§ Assignment: Nothing outside the range below should be printed. Output exactly the lines from the line with "plain_name n → n" to the line with "app_nil_s in *.", both included.

Stored data entries
========

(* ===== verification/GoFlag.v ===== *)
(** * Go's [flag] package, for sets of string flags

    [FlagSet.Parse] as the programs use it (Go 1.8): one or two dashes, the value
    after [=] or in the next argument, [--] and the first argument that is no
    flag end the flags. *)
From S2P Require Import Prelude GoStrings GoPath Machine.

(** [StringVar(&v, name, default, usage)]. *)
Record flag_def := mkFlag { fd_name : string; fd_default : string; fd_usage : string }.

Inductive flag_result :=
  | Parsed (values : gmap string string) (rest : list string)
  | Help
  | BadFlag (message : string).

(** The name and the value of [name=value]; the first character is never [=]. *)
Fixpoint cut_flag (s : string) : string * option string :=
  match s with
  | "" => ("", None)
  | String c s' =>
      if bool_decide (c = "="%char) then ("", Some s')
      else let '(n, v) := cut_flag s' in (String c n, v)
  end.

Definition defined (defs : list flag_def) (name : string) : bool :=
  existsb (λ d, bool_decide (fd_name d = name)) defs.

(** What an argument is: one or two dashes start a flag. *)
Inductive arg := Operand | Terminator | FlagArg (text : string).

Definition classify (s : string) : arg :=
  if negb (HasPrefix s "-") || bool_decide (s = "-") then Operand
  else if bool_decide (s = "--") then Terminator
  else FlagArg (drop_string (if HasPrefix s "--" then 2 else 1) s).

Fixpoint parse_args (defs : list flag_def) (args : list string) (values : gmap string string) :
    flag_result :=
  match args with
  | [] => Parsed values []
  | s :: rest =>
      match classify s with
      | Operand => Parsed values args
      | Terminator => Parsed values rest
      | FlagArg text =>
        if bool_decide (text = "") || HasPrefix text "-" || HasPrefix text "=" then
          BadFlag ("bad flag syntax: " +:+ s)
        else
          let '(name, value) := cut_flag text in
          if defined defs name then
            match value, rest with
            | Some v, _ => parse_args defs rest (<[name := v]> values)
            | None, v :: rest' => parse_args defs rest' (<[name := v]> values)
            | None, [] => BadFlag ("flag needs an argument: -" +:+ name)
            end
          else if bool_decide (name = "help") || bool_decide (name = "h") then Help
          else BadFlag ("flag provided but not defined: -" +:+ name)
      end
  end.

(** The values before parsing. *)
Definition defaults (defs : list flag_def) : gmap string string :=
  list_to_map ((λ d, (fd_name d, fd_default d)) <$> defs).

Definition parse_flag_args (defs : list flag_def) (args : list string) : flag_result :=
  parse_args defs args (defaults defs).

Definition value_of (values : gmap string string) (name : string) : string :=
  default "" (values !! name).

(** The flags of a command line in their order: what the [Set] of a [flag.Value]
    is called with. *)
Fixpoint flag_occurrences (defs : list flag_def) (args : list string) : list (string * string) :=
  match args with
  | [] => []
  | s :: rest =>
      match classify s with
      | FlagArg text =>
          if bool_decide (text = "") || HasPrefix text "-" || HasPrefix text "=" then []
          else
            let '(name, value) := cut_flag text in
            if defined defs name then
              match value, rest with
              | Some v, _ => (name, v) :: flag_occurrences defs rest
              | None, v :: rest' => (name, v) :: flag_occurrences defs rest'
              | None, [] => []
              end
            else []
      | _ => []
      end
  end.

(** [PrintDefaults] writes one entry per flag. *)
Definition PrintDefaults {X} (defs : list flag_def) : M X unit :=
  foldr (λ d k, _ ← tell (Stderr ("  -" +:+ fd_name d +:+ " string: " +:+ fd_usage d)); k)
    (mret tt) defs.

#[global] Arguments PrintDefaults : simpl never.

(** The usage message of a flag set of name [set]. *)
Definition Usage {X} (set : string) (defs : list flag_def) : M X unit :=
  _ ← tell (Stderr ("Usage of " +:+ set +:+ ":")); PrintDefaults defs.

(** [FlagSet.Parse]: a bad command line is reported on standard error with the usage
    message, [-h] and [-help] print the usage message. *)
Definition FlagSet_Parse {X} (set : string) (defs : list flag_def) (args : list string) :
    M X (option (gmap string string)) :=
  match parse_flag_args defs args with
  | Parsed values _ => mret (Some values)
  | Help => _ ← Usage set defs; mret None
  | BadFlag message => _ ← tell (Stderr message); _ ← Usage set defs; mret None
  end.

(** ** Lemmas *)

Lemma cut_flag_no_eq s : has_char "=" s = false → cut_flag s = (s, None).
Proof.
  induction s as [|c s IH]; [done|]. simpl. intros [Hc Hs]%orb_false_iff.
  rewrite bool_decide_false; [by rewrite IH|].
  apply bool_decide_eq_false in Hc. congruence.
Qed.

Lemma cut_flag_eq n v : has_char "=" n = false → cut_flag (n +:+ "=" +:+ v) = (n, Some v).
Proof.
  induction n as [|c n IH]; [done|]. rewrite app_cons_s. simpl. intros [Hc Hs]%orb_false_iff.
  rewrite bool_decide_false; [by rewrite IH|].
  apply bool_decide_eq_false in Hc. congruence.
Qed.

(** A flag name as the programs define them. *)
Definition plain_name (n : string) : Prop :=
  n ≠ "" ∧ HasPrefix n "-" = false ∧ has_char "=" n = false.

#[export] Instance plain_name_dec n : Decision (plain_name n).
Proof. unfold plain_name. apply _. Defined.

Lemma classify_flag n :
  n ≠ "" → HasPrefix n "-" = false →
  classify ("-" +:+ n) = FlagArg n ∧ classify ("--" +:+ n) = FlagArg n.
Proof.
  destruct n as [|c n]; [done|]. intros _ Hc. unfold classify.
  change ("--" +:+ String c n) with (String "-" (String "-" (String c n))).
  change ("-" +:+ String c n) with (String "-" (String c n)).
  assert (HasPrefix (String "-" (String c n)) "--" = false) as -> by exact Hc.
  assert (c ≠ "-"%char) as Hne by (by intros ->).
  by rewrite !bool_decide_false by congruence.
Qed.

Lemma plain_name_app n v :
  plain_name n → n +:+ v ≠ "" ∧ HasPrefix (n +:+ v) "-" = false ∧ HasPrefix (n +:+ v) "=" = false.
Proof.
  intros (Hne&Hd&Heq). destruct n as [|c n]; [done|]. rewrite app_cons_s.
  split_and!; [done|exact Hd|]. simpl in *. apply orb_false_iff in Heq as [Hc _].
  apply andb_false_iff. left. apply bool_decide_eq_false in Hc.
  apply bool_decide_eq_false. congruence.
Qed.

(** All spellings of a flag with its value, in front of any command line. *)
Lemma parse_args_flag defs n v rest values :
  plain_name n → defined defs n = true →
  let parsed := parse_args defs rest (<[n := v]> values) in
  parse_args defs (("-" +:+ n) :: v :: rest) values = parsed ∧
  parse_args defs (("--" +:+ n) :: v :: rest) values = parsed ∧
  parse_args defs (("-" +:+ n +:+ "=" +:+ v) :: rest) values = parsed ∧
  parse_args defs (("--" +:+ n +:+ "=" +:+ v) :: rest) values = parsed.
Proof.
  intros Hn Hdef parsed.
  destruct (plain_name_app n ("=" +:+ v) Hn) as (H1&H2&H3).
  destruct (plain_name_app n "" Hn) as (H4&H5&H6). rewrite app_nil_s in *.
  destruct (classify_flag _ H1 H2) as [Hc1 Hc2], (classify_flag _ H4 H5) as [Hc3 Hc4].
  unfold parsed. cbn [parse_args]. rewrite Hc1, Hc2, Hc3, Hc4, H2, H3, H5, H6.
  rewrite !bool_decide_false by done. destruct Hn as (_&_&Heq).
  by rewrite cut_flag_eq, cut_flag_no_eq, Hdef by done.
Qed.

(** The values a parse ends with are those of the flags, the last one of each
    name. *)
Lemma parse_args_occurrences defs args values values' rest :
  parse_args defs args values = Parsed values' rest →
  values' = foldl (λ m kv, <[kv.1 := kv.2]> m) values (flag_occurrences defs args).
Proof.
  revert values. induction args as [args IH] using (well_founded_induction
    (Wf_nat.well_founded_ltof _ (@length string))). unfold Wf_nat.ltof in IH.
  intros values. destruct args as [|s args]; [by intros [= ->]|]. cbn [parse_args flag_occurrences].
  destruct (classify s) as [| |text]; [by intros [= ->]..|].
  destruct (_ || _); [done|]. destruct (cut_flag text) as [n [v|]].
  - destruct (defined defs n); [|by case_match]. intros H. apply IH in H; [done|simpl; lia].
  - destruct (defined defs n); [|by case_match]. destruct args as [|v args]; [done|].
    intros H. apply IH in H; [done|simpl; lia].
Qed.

========

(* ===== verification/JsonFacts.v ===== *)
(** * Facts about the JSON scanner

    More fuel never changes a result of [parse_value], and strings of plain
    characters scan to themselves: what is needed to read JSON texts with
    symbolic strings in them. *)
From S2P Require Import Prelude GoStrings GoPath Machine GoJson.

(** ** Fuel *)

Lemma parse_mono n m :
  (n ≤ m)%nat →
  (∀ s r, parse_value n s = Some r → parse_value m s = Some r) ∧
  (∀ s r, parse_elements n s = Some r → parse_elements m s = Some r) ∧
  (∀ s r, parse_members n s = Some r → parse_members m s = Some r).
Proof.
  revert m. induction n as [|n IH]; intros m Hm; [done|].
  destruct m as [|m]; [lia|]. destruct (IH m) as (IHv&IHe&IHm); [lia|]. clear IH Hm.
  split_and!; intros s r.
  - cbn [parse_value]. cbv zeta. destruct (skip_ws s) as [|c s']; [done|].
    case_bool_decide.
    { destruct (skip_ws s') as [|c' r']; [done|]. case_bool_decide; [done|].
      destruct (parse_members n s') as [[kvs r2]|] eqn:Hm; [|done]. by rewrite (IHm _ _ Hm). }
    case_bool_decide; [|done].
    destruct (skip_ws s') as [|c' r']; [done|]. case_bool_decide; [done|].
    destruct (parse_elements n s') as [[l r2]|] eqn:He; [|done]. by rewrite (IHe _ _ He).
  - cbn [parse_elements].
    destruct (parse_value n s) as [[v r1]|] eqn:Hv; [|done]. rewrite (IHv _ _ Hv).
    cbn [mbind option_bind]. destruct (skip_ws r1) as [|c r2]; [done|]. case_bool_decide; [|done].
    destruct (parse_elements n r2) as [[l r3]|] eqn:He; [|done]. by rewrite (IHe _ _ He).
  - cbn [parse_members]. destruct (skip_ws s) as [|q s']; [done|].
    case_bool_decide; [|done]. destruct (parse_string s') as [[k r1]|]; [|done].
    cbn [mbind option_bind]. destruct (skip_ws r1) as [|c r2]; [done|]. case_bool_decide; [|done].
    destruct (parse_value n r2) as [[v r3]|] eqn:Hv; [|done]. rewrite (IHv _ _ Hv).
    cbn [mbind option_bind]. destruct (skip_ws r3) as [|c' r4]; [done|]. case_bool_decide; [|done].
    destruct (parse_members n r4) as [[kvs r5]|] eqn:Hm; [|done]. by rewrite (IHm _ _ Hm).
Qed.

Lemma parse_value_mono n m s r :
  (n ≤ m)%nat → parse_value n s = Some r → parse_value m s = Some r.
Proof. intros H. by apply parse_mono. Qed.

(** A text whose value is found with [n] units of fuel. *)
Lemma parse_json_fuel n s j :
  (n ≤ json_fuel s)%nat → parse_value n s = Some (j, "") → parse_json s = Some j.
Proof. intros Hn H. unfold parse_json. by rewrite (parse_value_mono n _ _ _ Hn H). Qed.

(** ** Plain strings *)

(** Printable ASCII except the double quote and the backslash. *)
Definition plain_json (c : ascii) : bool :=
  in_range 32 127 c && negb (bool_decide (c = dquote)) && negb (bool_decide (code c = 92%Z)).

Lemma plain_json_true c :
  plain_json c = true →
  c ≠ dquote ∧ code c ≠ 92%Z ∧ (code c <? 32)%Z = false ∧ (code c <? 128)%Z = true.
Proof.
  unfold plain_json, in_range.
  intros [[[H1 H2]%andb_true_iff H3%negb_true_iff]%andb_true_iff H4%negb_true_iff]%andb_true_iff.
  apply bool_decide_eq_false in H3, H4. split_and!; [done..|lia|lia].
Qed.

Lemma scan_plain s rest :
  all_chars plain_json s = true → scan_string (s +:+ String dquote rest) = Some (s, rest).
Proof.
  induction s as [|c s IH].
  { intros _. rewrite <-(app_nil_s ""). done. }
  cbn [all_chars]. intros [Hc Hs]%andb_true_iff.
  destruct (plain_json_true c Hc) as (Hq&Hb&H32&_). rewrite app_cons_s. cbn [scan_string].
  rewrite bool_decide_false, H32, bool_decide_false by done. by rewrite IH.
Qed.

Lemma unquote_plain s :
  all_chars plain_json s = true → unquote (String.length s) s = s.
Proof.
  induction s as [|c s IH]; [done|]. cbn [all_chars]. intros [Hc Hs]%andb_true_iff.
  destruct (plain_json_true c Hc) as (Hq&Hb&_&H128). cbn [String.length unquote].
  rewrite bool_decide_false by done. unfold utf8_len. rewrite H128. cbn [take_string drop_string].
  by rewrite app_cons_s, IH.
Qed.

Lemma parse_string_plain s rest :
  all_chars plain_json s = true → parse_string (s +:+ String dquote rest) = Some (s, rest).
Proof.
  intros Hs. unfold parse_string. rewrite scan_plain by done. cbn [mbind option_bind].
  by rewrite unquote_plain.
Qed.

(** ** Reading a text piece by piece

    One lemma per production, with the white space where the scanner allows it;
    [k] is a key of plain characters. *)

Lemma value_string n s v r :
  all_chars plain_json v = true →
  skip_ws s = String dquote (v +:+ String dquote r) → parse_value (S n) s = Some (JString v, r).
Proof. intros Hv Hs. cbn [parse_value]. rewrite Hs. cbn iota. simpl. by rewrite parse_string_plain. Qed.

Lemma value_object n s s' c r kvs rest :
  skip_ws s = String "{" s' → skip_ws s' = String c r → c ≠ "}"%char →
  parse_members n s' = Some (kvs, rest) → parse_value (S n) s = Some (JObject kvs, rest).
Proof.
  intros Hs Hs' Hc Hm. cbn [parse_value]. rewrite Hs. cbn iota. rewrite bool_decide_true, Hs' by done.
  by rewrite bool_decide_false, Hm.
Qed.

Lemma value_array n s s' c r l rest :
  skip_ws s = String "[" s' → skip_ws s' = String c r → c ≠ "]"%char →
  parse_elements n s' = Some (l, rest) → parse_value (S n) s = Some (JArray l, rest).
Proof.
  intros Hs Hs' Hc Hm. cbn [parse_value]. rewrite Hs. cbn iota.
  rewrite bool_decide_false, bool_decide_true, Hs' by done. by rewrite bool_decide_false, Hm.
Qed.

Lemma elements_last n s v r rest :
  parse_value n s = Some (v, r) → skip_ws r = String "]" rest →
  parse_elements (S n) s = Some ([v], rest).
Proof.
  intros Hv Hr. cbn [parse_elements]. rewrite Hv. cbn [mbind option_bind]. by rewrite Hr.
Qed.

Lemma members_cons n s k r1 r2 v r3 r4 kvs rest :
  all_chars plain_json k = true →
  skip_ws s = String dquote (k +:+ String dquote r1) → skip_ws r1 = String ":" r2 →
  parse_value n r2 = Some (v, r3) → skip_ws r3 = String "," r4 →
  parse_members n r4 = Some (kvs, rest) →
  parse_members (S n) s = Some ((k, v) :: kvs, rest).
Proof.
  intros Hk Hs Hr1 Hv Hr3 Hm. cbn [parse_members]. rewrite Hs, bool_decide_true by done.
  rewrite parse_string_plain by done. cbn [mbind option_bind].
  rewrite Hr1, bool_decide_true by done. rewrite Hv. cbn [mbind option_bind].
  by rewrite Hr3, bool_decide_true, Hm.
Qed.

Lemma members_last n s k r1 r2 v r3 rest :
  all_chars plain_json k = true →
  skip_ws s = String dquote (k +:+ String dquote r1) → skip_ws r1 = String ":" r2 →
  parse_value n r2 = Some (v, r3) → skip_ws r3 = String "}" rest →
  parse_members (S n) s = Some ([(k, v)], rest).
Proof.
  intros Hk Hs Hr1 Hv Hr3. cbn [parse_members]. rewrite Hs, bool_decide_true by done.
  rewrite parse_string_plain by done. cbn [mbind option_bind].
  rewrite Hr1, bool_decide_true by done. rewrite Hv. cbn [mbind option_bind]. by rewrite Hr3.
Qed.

========

§ Finished exercise:
  plain_name n → n +:+ v ≠ "" ∧ HasPrefix (n +:+ v) "-" = false ∧ HasPrefix (n +:+ v) "=" = false.
Proof.
  intros (Hne&Hd&Heq). destruct n as [|c n]; [done|]. rewrite app_cons_s.
  split_and!; [done|exact Hd|]. simpl in *. apply orb_false_iff in Heq as [Hc _].
  apply andb_false_iff. left. apply bool_decide_eq_false in Hc.
  apply bool_decide_eq_false. congruence.
Qed.

(** All spellings of a flag with its value, in front of any command line. *)
Lemma parse_args_flag defs n v rest values :
  plain_name n → defined defs n = true →
  let parsed := parse_args defs rest (<[n := v]> values) in
  parse_args defs (("-" +:+ n) :: v :: rest) values = parsed ∧
  parse_args defs (("--" +:+ n) :: v :: rest) values = parsed ∧
  parse_args defs (("-" +:+ n +:+ "=" +:+ v) :: rest) values = parsed ∧
  parse_args defs (("--" +:+ n +:+ "=" +:+ v) :: rest) values = parsed.
Proof.
  intros Hn Hdef parsed.
  destruct (plain_name_app n ("=" +:+ v) Hn) as (H1&H2&H3).
  destruct (plain_name_app n "" Hn) as (H4&H5&H6). rewrite app_nil_s in *.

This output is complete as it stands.